→ **Data**:

Lemma normalize_entries_spec manifest g normalized seen :
  typed_transcripts (eg_RFC5780 g) ->
  normalize_entries manifest g = Ok (normalized, seen) ->
  accepts manifest ∅ (evidence_bounds normalized) seen.
Proof.
  intros Ht E. unfold normalize_entries in E.
  apply res_bind_Ok in E as ([mapping seen1] & H1 & E). apply res_bind_Ok in E as ([filtering seen2] & H2 & E).
  apply res_bind_Ok in E as ([pooling seen3] & H3 & E). apply res_bind_Ok in E as ([allocation seen4] & H4 & E).
  apply res_bind_Ok in E as ([transcripts seen5] & H5 & E). injection E as <- <-.
  apply accept_entries_spec in H1 as (A1 & _ & F1), H2 as (A2 & _ & F2), H3 as (A3 & _ & _), H4 as (A4 & _ & _).
  apply accept_transcripts_spec in H5 as (A5 & F5); [|done].
  unfold evidence_bounds. cbn [eg_Mapping eg_Filtering eg_IPPooling eg_Allocation eg_RFC5780].
  rewrite !direct_app.
  - eapply accepts_app; [exact A1|]. eapply accepts_app; [exact A2|]. eapply accepts_app; [exact A3|].
    by eapply accepts_app; [exact A4|].
  - eapply Forall_impl; [exact F2|]. intros e [_ He]. apply orb_false_iff in He as [He _]. by apply bool_decide_eq_false in He.
  - apply Forall_map. eapply Forall_impl; [exact F5|]. naive_solver.
  - eapply Forall_impl; [exact F1|]. intros e [_ He]. apply orb_false_iff in He as [He _]. by apply bool_decide_eq_false in He.
  - apply Forall_map. eapply Forall_impl; [exact F5|]. naive_solver.
Qed.

Section issued.
Context {H : Sha256}.

(** What one entry or exchange claims to have observed. *)
Record observation := mkObservation {
  ob_kind : string;
  ob_transaction : list Z;
  ob_source : string;
  ob_observer : AddressPort;
  ob_slot : Z;
  ob_ordinal : Z;
  ob_at : Z;
}.

Definition entry_observation (kind : string) (m : EvidenceMeta) (slot ordinal : Z) : observation :=
  mkObservation kind (em_TransactionID m) (em_Source m) (mkAddressPort (em_ObserverAddress m) (em_ObserverPort m))
    slot ordinal (em_ObservedAtMilli m).

(** The observations of a graph; mapping and filtering entries with source
    [SourceRFC5780] are derived from the exchanges of the transcripts. *)
Definition observations (g : EvidenceGraph) : list observation :=
  map (fun e => entry_observation EvidenceKindMapping (me_Meta e) (em_SocketSlot (me_Meta e)) 0) (direct me_Meta (eg_Mapping g))
  ++ map (fun e => entry_observation EvidenceKindFiltering (fe_Meta e) (em_SocketSlot (fe_Meta e)) 0)
       (direct fe_Meta (eg_Filtering g))
  ++ map (fun e => entry_observation EvidenceKindIPPooling (pe_Meta e) (em_SocketSlot (pe_Meta e)) 0) (eg_IPPooling g)
  ++ map (fun e => entry_observation EvidenceKindAllocation (as_Meta e) (as_SocketSlot e) (as_Ordinal e)) (eg_Allocation g)
  ++ concat (map (fun t => imap (fun k e => mkObservation EvidenceKindRFC5780 (ex_TransactionID e) SourceRFC5780
       (ex_RequestDestination e) (ts_SocketSlot t) (Z.of_nat k) (ex_ObservedAtMilli e)) (ts_Exchanges t)) (eg_RFC5780 g)).

(** An observation is the one that a transaction was issued for. *)
Record observes (o : observation) (i : IssuedTransaction) : Prop := {
  os_transaction : ob_transaction o = is_TransactionID i;
  os_kind : ob_kind o = is_Kind i;
  os_source : ob_source o = is_Source i;
  os_observer : ob_observer o = is_Observer i;
  os_slot : ob_slot o = is_SocketSlot i;
  os_ordinal : ob_ordinal o = is_Ordinal i;
  os_time : is_NotBeforeMilli i <= ob_at o <= is_NotAfterMilli i;
}.

(** The observations and the issued transactions correspond. *)
Definition exactly_issued (issued : list IssuedTransaction) (obs : list observation) : Prop :=
  map ob_transaction obs ≡ₚ map is_TransactionID issued /\
  Forall (fun o => exists i, i ∈ issued /\ observes o i) obs.

Definition bound_observation (b : bound) : observation :=
  mkObservation (bd_kind b) (bd_transaction b) (bd_source b) (bd_observer b) (bd_slot b) (bd_ordinal b) (bd_observedAt b).

Lemma observations_bounds g : observations g = map bound_observation (evidence_bounds g).
Proof.
  unfold observations, evidence_bounds. rewrite !map_app, !map_map, concat_map, map_map. do 4 f_equal.
  f_equal. apply map_ext. intros t. symmetry. 
  etrans; [exact (fmap_imap (fun k e => exchange_bound t (0 + Z.of_nat k) e) bound_observation _)|done].
Qed.

Lemma bound_observes b i : bound_matches b i = true -> observes (bound_observation b) i.
Proof.
  unfold bound_matches. intros Hm.
  repeat match type of Hm with _ && _ = true => apply andb_true_iff in Hm as [Hm ?] end.
  repeat match goal with H : bool_decide _ = true |- _ => apply bool_decide_eq_true in H end.
  split; cbn; try done; lia.
Qed.

Lemma normalize_exactly_issued g t normalized digest :
  typed_transcripts (eg_RFC5780 g) -> normalizeEvidence g t = Ok (normalized, digest) ->
  exactly_issued (tv_Issued t) (observations normalized).
Proof.
  intros Ht E. rewrite observations_bounds. unfold exactly_issued. rewrite map_map.
  change (fun x => ob_transaction (bound_observation x)) with bd_transaction. unfold normalizeEvidence in E. destruct (validateTrustedHeader g t); [done|].
  destruct (DigestValidationContext t); [|done]. destruct (build_manifest _ _ _) as [manifest|] eqn:Hm; [|done].
  destruct (_ =? 0); [done|]. destruct (normalize_entries manifest g) as [[n seen]|] eqn:Hn; [|done].
  destruct (Z.eqb_spec (Z.of_nat (size seen)) (Z.of_nat (size manifest))) as [Hsize|]; [|done].
  injection E as -> _. apply normalize_entries_spec in Hn as (Hnd & Hb & _ & Hdom); [|done].
  apply build_manifest_spec in Hm as (Hndi & _ & Hspec). rewrite dom_empty_L, (left_id_L ∅ _) in Hdom.
  assert (Hkeys : forall k, k ∈ map is_TransactionID (tv_Issued t) <-> k ∈ dom manifest).
  { intros k. rewrite elem_of_dom. split.
    - intros (i & -> & Hi)%list_elem_of_fmap. exists i. apply Hspec. auto.
    - intros [i [Hi|[Hi <-]]%Hspec]; [by rewrite lookup_empty in Hi|]. apply list_elem_of_fmap. eauto. }
  rewrite Forall_forall in Hb. split.
  - apply NoDup_Permutation; [done..|]. intros k. rewrite Hkeys.
    assert (Hsub : dom seen ⊆ dom manifest).
    { rewrite Hdom. intros x (b & -> & Hin)%elem_of_list_to_set%list_elem_of_fmap.
      destruct (Hb b Hin) as (i & Hi & _). apply elem_of_dom. eauto. }
    assert (Heq : dom seen = dom manifest).
    { apply set_subseteq_size_eq; [done|]. rewrite !size_dom. lia. }
    rewrite <-Heq, Hdom, elem_of_list_to_set. done.
  - apply Forall_map, Forall_forall. intros b Hin. destruct (Hb b Hin) as (i & Hi & Hmatch).
    apply Hspec in Hi as [Hi|[Hi Hid]]; [by rewrite lookup_empty in Hi|]. eauto using bound_observes.
Qed.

→ **Your assignment**: There is one span to return: the line holding "assert (Heq : dom seen = dom manifest)." and every line after it through the end of the listing above; please give it exactly and add nothing.

→ **Answer box**:
    assert (Heq : dom seen = dom manifest).
    { apply set_subseteq_size_eq; [done|]. rewrite !size_dom. lia. }
    rewrite <-Heq, Hdom, elem_of_list_to_set. done.
  - apply Forall_map, Forall_forall. intros b Hin. destruct (Hb b Hin) as (i & Hi & Hmatch).
    apply Hspec in Hi as [Hi|[Hi Hid]]; [by rewrite lookup_empty in Hi|]. eauto using bound_observes.
Qed.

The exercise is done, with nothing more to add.